High school, while far from the Gossip Girl’s version of constant deceit and manipulation, is not that different from the shedding of identity that seems to take place on a continual basis. My freshman year I had extremely close friends. They knew the ins and outs of my character, the flaws of my personality, my every dream and aspiration. They knew where my birth mark was. They knew the choices I would make in a given situation. But, maybe it was the massive space between the buildings. Or the lunch period precariously positioned between a major test and an upcoming project. Or the groups and teams that stemmed from of our individual personalities. All I know is that I came into this school surrounded with the uniform faces of my youth, and left with a patchwork of smiles around me. There is an unpronounced social stratum, and a certain degree of decorum that marks high school social events. But within the swirling structure of social lives, I had felt incongruously misplaced. My priorities fell within different definitions, and in high school I’ve felt more loss than a sense of gain. In fact, this acute sense of loss is probably what has ironed the lenses of my perspective.
Experience falls within a myriad of terms. It’s the highlight of my high school career. I've had moments where I've felt that every moment spent has been a waste. There are days at a time where I'm confident that the skills I have acquired are enough to prepare me for "the real world." And then there are those minutes silvered with nostalgia, where I'm debating the future in my 7 year old form. I wonder if the smudged crayon marks I left on my Dr. Seuss book is the result of my brain's calculated movements to preserve a certain amount of reckless creativity. I chant "green eggs and ham" when I'm on walks in suburbia just to see if I can remember the rest of the words.

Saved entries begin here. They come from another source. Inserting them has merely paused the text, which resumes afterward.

(* ===== verification/Service.v ===== *)
(** What protobuf and its generated code provide (parameters of the model), and
    [minirpc::ServiceRegistry] (include/minirpc/rpc/ServiceRegistry.h,
    src/rpc/ServiceRegistry.cpp). *)
From stdpp Require Import base list gmap strings numbers.
From Stdlib Require Import Ascii ZArith Lia.
From S2P Require Import Prelude Bytes Common Controller.

(** ** The envelopes of proto/rpc.proto *)

Record RpcRequest := mkRpcRequest { method : bytes; request : bytes }.
Record RpcResponse := mkRpcResponse {
  error_code : Z;
  error_message : bytes;
  response : bytes;
}.
Definition RpcResponse_default : RpcResponse := mkRpcResponse 0 [] [].

#[export] Instance RpcRequest_eq_dec : EqDecision RpcRequest.
Proof. solve_decision. Defined.
#[export] Instance RpcResponse_eq_dec : EqDecision RpcResponse.
Proof. solve_decision. Defined.

(** The generated [SerializeToString] and [ParseFromString] of the envelopes. *)
Class Envelope := {
  serializeRequest : RpcRequest -> bytes;
  parseRequest : bytes -> option RpcRequest;
  serializeResponse : RpcResponse -> bytes;
  parseResponse : bytes -> option RpcResponse;
}.

(** Protobuf's contract: a serialized message parses to itself. *)
Class EnvelopeLaws `{Envelope} : Prop := {
  parse_serializeRequest r : parseRequest (serializeRequest r) = Some r;
  parse_serializeResponse r : parseResponse (serializeResponse r) = Some r;
}.

(** ** Services *)

(** A method of a [google::protobuf::Service] as the server uses it through reflection: parsing
    into the request prototype, the empty response, the call on the service's state [St] with
    [done == nullptr], which may throw, and the serialization of the response. *)
Record Method (Msg St : Type) := mkMethod {
  ParseRequest : bytes -> option Msg;
  NewResponse : Msg;
  CallMethod : St -> RpcController -> Msg -> Msg -> St * result (RpcController * Msg);
  SerializeResponse : Msg -> bytes;
}.
Arguments ParseRequest {Msg St}.
Arguments NewResponse {Msg St}.
Arguments CallMethod {Msg St}.
Arguments SerializeResponse {Msg St}.

Record Service (Msg St : Type) := mkService {
  full_name : bytes;
  FindMethodByName : bytes -> option (Method Msg St);
}.
Arguments full_name {Msg St}.
Arguments FindMethodByName {Msg St}.

(** ** ServiceRegistry *)

Section ServiceRegistry.
Context {Msg St : Type}.

Record ServiceRegistry := mkRegistry { services_ : gmap bytes (Service Msg St) }.

Definition ServiceRegistry_new : ServiceRegistry := mkRegistry ∅.

Definition addService (r : ServiceRegistry) (fullName : bytes) (service : Service Msg St) :
    bool * ServiceRegistry :=
  match services_ r !! fullName with
  | Some _ => (false, r)
  | None => (true, mkRegistry (<[fullName := service]> (services_ r)))
  end.

Definition findService (r : ServiceRegistry) (fullName : bytes) : option (Service Msg St) :=
  services_ r !! fullName.

Fixpoint add_all (r : ServiceRegistry) (l : list (bytes * Service Msg St)) : ServiceRegistry :=
  match l with
  | [] => r
  | (n, s) :: l => add_all (addService r n s).2 l
  end.

Lemma addService_find r n s k :
  findService (addService r n s).2 k =
  match findService r k with
  | Some x => Some x
  | None => if decide (k = n) then Some s else None
  end.
Proof.
  unfold findService, addService. destruct (services_ r !! n) eqn:Hn; cbn.
  - destruct (services_ r !! k) eqn:Hk; [done|]. by destruct (decide (k = n)); simplify_eq.
  - rewrite lookup_insert. destruct (decide (n = k)) as [->|].
    + rewrite Hn. by rewrite decide_True.
    + destruct (services_ r !! k); [done|]. by rewrite decide_False.
Qed.

(** The first registration of a name in a sequence. *)
Fixpoint first_binding (k : bytes) (l : list (bytes * Service Msg St)) : option (Service Msg St) :=
  match l with
  | [] => None
  | (n, s) :: l => if decide (k = n) then Some s else first_binding k l
  end.

Lemma add_all_find r l k :
  findService (add_all r l) k =
  match findService r k with Some s => Some s | None => first_binding k l end.
Proof.
  revert r. induction l as [|[n s] l IH]; intros r; cbn [add_all first_binding].
  - by destruct (findService r k).
  - rewrite IH, addService_find. destruct (findService r k); [done|]. by case_decide.
Qed.

(** Dispatch is stable: after any registrations a name resolves to the service first registered
    under it, and an unregistered name to none. *)
Lemma registry_first_wins l k : findService (add_all ServiceRegistry_new l) k = first_binding k l.
Proof. by rewrite add_all_find. Qed.

End ServiceRegistry.
Arguments ServiceRegistry : clear implicits.

(** ** A concrete envelope codec *)

(** A self-delimiting encoding that satisfies protobuf's contract, on which the definitions that
    take an [Envelope] are evaluated. *)
Module SampleEnvelope.

(** Each character after a one byte, closed by a zero byte. *)
Fixpoint put_field (s : bytes) : bytes :=
  match s with
  | [] => [Ascii.zero]
  | c :: s => Ascii.one :: c :: put_field s
  end.

Fixpoint get_field (l : bytes) : option (bytes * bytes) :=
  match l with
  | [] => None
  | x :: l =>
      if bool_decide (x = Ascii.zero) then Some ([], l)
      else match l with
           | [] => None
           | c :: l => match get_field l with
                       | Some (s, r) => Some (c :: s, r)
                       | None => None
                       end
           end
  end.

Fixpoint put_pos (p : positive) : bytes :=
  match p with
  | xH => []
  | xO p => Ascii.zero :: put_pos p
  | xI p => Ascii.one :: put_pos p
  end.
Fixpoint get_pos (l : bytes) : positive :=
  match l with
  | [] => xH
  | x :: l => if bool_decide (x = Ascii.zero) then xO (get_pos l) else xI (get_pos l)
  end.

#[export] Instance envelope : Envelope := {
  serializeRequest r := put_field (method r) ++ put_field (request r);
  parseRequest b :=
    match get_field b with
    | Some (m, b) => match get_field b with
                     | Some (r, []) => Some (mkRpcRequest m r)
                     | _ => None
                     end
    | None => None
    end;
  serializeResponse r :=
    put_field (put_pos (encode (error_code r))) ++ put_field (error_message r) ++
    put_field (response r);
  parseResponse b :=
    match get_field b with
    | Some (p, b) =>
        match get_field b, decode (get_pos p) with
        | Some (m, b), Some c => match get_field b with
                                 | Some (r, []) => Some (mkRpcResponse c m r)
                                 | _ => None
                                 end
        | _, _ => None
        end
    | None => None
    end;
}.

Lemma get_put_field s l : get_field (put_field s ++ l) = Some (s, l).
Proof. induction s as [|c s IH]; [done|]. cbn. by rewrite IH. Qed.

Lemma get_put_pos p : get_pos (put_pos p) = p.
Proof. induction p as [p IH|p IH|]; cbn; by rewrite ?IH. Qed.

#[export] Instance envelope_laws : EnvelopeLaws.
Proof.
  split; intros r;
    cbn [parseRequest serializeRequest parseResponse serializeResponse envelope];
    rewrite get_put_field.
  - rewrite <- (app_nil_r (put_field (request r))), get_put_field. by destruct r.
  - rewrite get_put_field, get_put_pos, decode_encode.
    rewrite <- (app_nil_r (put_field (response r))), get_put_field. by destruct r.
Qed.

End SampleEnvelope.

I think about the students swallowing fish oil pills to get higher scores on their exams, or the endless hours poured into perfection, and I envy their work ethic and I pity what I sometimes see as narrow perspective. There is a haunting ephemeral quality to life, it is what shapes our experiences and provides a template for what we see as growth. A lot of the times I try to scapegoat peer pressure or parental expectations as a reason why I performed poorly on a test or failed to recognize that I'd hurt another person by what I'd done. But in the end, I have no one to blame but myself. The moments I called personal weakness take the shape of human error. And the moments I call strength, take the shape of maturity.